(* ===== verification/Agreement.v ===== *)
(** * What the nodes agree on

    Along the steps of the protocol votes, leaders and acknowledgements are
    never forgotten, and the logs of the leaders grow ([grows_abs]).  A prefix
    of a log is [agreed] when it is part of a committed prefix; two agreed
    prefixes are in order, and an agreed prefix stays so. *)

From stdpp Require Import functions.
From S2P Require Import Prelude Types Config Disk Wal Node NodeFacts ReplicationFacts RaftProtocol.

(** What a step of [n] leaves. *)
Record grows_abs (n : string) (g g' : Abs) : Prop := {
  ga_term m : m ≠ n → a_term g' m = a_term g m;
  ga_term_le m : a_term g m ≤ a_term g' m;
  ga_log m : m ≠ n → a_log g' m = a_log g m;
  ga_vote x v : a_vote g x = Some v → a_vote g' x = Some v;
  ga_leader t c : a_leader g t = Some c → a_leader g' t = Some c;
  ga_new_leader t m : m ≠ n → a_leader g' t = Some m → a_leader g t = Some m;
  ga_llog : extends g g';
  ga_ack x : (a_ack g x ≤ a_ack g' x)%nat;
  ga_known t : (a_known g t ≤ a_known g' t)%nat;
  ga_known_other t m : m ≠ n → a_leader g t = Some m → a_known g' t = a_known g t
}.

Lemma grows_abs_refl n g : grows_abs n g g.
Proof. by split. Qed.

Lemma grows_abs_trans n g1 g2 g3 :
  grows_abs n g1 g2 → grows_abs n g2 g3 → grows_abs n g1 g3.
Proof.
  intros [T1 TL1 L1 V1 E1 N1 X1 A1 K1 O1] [T2 TL2 L2 V2 E2 N2 X2 A2 K2 O2]. split.
  - intros m Hm. by rewrite T2, T1.
  - intros m. specialize (TL1 m). specialize (TL2 m). lia.
  - intros m Hm. by rewrite L2, L1.
  - auto.
  - auto.
  - intros t m Hm Hs. auto.
  - intros t Ht. destruct (X1 t Ht) as [Ht' Hp]. destruct (X2 t Ht') as [? Hp'].
    split; [done|]. by etrans.
  - intros x. specialize (A1 x). specialize (A2 x). lia.
  - intros t. specialize (K1 t). specialize (K2 t). lia.
  - intros t m Hm Hl. rewrite <- (O1 t m) by done. eauto.
Qed.

Lemma grows_voted n t votes g :
  a_term g n ≤ t → (∀ x v, a_vote g x = Some v → votes x = Some v) →
  grows_abs n g (voted g n t votes).
Proof.
  intros Ht Hv.
  assert (Hterm : ∀ m, a_term (voted g n t votes) m = if decide (n = m) then t else a_term g m)
    by done.
  split; try done.
  - intros m Hm. rewrite Hterm. by rewrite decide_False.
  - intros m. rewrite Hterm. case_decide; [by subst|lia].
Qed.

Section Grow.
Context (M : gset string) (g : Abs) (Hg : protocol_inv M g).

Lemma grows_appended n e :
  leading M g n (a_term g n) → grows_abs n g (appended g n e).
Proof.
  intros Hl. split; try done.
  - intros m Hm. rewrite app_log. by rewrite decide_False.
  - intros t c Hc. rewrite app_leader. case_decide as Ht; [|done]. subst t.
    destruct Hl as [H|[H _]]; congruence.
  - intros t m Hm. rewrite app_leader. case_decide; [congruence|done].
  - by apply (app_extends M).
  - intros [m t]. rewrite app_ack. case_decide as Hx; [|done]. injection Hx as <- <-.
    destruct Hl as [H|[H _]].
    + pose proof (pi_ack M g Hg n (a_term g n)) as Ha.
      rewrite <- (pi_leader_log M g Hg _ n H eq_refl) in Ha. lia.
    + rewrite (pi_no_ack M g Hg n _ H). lia.
Qed.

Lemma grows_accepted n t p es :
  a_term g n ≤ t → grows_abs n g (accepted g n t p es).
Proof.
  intros Ht. split; try done.
  - intros m Hm. rewrite acc_term. by rewrite decide_False.
  - intros m. rewrite acc_term. case_decide; [by subst|lia].
  - intros m Hm. rewrite acc_log. by rewrite decide_False.
  - intros x. rewrite acc_ack. case_decide as Hx; [subst x|]; lia.
Qed.

Lemma proto_step_grows n g' : proto_step M n g g' → grows_abs n g g'.
Proof.
  assert (Hins : ∀ x v, a_vote g x = None →
    ∀ y w, a_vote g y = Some w → (<[x := v]> (a_vote g)) y = Some w).
  { intros x v Hx y w Hy. rewrite fn_insert_at. case_decide; congruence. }
  intros [t Ht|t Ht Hn|t c lc Ht Hn Hc Hup|e Hl He|t q es Ht Hs Hq Htk Hes Hqt|t k Hl Hc Hk].
  - by apply grows_voted.
  - apply grows_voted; [lia|]. by apply Hins.
  - apply grows_voted; [lia|]. by apply Hins.
  - by apply grows_appended.
  - by apply grows_accepted.
  - assert (Hkn : ∀ u, a_known (learned g t k) u = if decide (t = u) then k else a_known g u)
      by done.
    split; try done.
    + intros u. rewrite Hkn. case_decide; [by subst|lia].
    + intros u m Hm Hu. rewrite Hkn. apply decide_False. congruence.
Qed.
End Grow.

(** The steps of the protocol, and of one node. *)
Abbreviation node_steps M n := (rtc (proto_step M n)).
Definition proto_run (M : gset string) : Abs → Abs → Prop :=
  rtc (λ g g', ∃ n, proto_step M n g g').

Lemma node_steps_inv M n g g' :
  node_steps M n g g' → protocol_inv M g → protocol_inv M g' ∧ grows_abs n g g'.
Proof.
  intros Hs. induction Hs as [g|g1 g2 g3 Hs Hrun IH]; intros Hg; [by split|].
  pose proof (proto_step_inv M n _ _ Hs Hg) as Hg2. destruct (IH Hg2) as [Hg3 Hgr].
  split; [done|]. eapply grows_abs_trans; [by apply (proto_step_grows M g1)|done].
Qed.

Lemma node_steps_run M n g g' : node_steps M n g g' → proto_run M g g'.
Proof.
  intros Hs. induction Hs as [|g1 g2 g3 Hs _ IH]; [done|].
  eapply rtc_l; [|exact IH]. by exists n.
Qed.

(** ** Agreed prefixes *)

Lemma committed_grows M n g g' t k :
  grows_abs n g g' → committed M g t k → committed M g' t k.
Proof.
  intros Hgr (Hs & Hk & Ht & Q & HQ & Ha). destruct (ga_llog _ _ _ Hgr t Hs) as [Hs' Hp].
  split; [done|]. pose proof (prefix_length _ _ Hp). split; [lia|]. split.
  - etrans; [|exact Ht]. symmetry. apply term_at_take.
    apply (prefix_take_eq k _ (a_llog g t)); [done|done|lia].
  - exists Q. split; [done|]. intros v Hv. etrans; [by apply Ha|]. apply (ga_ack _ _ _ Hgr).
Qed.

(** A leader knows only what is committed. *)
Definition known_ok (M : gset string) (g : Abs) : Prop :=
  ∀ t, a_known g t ≠ O → committed M g t (a_known g t).

Lemma proto_step_known M n g g' :
  protocol_inv M g → proto_step M n g g' → known_ok M g → known_ok M g'.
Proof.
  intros Hg Hs Hk t. pose proof (proto_step_grows M g Hg n g' Hs) as Hgr.
  assert (Hkeep : a_known g' t = a_known g t → a_known g' t ≠ O → committed M g' t (a_known g' t)).
  { intros -> Hn. by eapply committed_grows; [|apply Hk]. }
  destruct Hs as [| | | | |u k Hl Hc Hle]; try by apply Hkeep.
  destruct (decide (u = t)) as [->|Hne].
  - intros _. unfold learned at 2. simpl. rewrite fn_lookup_insert. exact Hc.
  - apply Hkeep. simpl. by rewrite fn_lookup_insert_ne.
Qed.

Lemma node_steps_known M n g g' :
  node_steps M n g g' → protocol_inv M g → known_ok M g → known_ok M g'.
Proof.
  intros Hs. induction Hs as [g|g1 g2 g3 Hs _ IH]; intros Hg Hk; [done|].
  apply IH; [by eapply proto_step_inv|by eapply proto_step_known].
Qed.

(** The first [c] entries of [l] are part of a prefix that the leader of a term
    up to [T] has committed. *)
Definition agreed (M : gset string) (g : Abs) (T : Z) (c : nat) (l : list LogEntry) : Prop :=
  c = O ∨ ∃ t k, t ≤ T ∧ committed M g t k ∧ (c ≤ k)%nat ∧
    take c l = take c (a_llog g t) ∧ (k ≤ a_known g t)%nat.

Section Agreed.
Context (M : gset string).

Lemma agreed_grows n g g' T T' c l :
  grows_abs n g g' → T ≤ T' → agreed M g T c l → agreed M g' T' c l.
Proof.
  intros Hgr HT [->|(t & k & Ht & Hc & Hck & Hl & Hkn)]; [by left|right].
  pose proof (ga_known _ _ _ Hgr t) as Hle. exists t, k. rewrite Hl.
  split; [lia|]. split; [by eapply committed_grows|]. split; [done|]. split; [|lia].
  destruct Hc as (Hs & Hk & _). destruct (ga_llog _ _ _ Hgr t Hs) as [_ Hp].
  apply (prefix_take_eq c _ (a_llog g t)); [done|done|lia].
Qed.

Lemma agreed_take g T c l l' :
  take c l' = take c l → agreed M g T c l → agreed M g T c l'.
Proof. intros H [->|(t & k & ? & ? & ? & Hl & ?)]; [by left|right]. exists t, k. by rewrite H. Qed.

Lemma agreed_le g T c c' l : (c' ≤ c)%nat → agreed M g T c l → agreed M g T c' l.
Proof.
  intros Hc [->|(t & k & ? & ? & ? & Hl & ?)]; [left; lia|right]. exists t, k.
  split; [done|]. split; [done|]. split_and!; [lia|by eapply take_eq_le|done].
Qed.

Lemma agreed_mono g T T' c l : T ≤ T' → agreed M g T c l → agreed M g T' c l.
Proof.
  intros H [->|(t & k & ? & ?)]; [by left|right]. exists t, k. split; [lia|done].
Qed.

Lemma agreed_committed g t k :
  committed M g t k → (k ≤ a_known g t)%nat → agreed M g t k (a_llog g t).
Proof. intros H Hk. right. exists t, k. done. Qed.

(** A later leader has every agreed prefix. *)
Lemma agreed_llog g T t c l :
  protocol_inv M g → T ≤ t → is_Some (a_leader g t) → agreed M g T c l →
  take c l = take c (a_llog g t) ∧ (c ≤ length (a_llog g t))%nat.
Proof.
  intros Hg HT Hs [->|(t0 & k & Ht & Hc & Hck & Hl & _)].
  { rewrite !take_0. split; [done|lia]. }
  assert (Hk : take k (a_llog g t) = take k (a_llog g t0)).
  { destruct (decide (t0 = t)) as [->|]; [done|].
    apply (pi_safe M g Hg); [by apply choosable_committed|lia|done]. }
  destruct Hc as (_ & Hlen & _). split.
  - rewrite Hl. symmetry. by apply (take_eq_le c k).
  - pose proof (take_eq_length k _ _ Hk). lia.
Qed.

Lemma agreed_agree g T1 T2 c l1 l2 :
  protocol_inv M g → agreed M g T1 c l1 → agreed M g T2 c l2 → take c l1 = take c l2.
Proof.
  intros Hg [->|(t1 & k1 & H1 & Hc1 & Hk1 & Hl1 & Hn1)]; [by rewrite !take_0|].
  intros [->|(t2 & k2 & H2 & Hc2 & Hk2 & Hl2 & Hn2)]; [by rewrite !take_0|].
  destruct (decide (t1 ≤ t2)).
  - rewrite Hl2. apply (agreed_llog g t1 t2); [done|done|apply Hc2|]. right. by exists t1, k1.
  - rewrite Hl1. symmetry. apply (agreed_llog g t2 t1); [done|lia|apply Hc1|].
    right. by exists t2, k2.
Qed.

Lemma agreed_length g T c l :
  agreed M g T c l → (c ≤ length l)%nat.
Proof.
  intros [->|(t & k & _ & Hc & Hck & Hl & _)]; [lia|]. destruct Hc as (_ & Hk & _).
  apply (take_eq_length _ _ _ Hl). lia.
Qed.
End Agreed.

····················

What to produce
All lines from the one containing "Lemma agreed_length g" through the end of the data, and no others, are to be given again word for word.

Completed exercise
Lemma agreed_length g T c l :
  agreed M g T c l → (c ≤ length l)%nat.
Proof.
  intros [->|(t & k & _ & Hc & Hck & Hl & _)]; [lia|]. destruct Hc as (_ & Hk & _).
  apply (take_eq_length _ _ _ Hl). lia.
Qed.
End Agreed.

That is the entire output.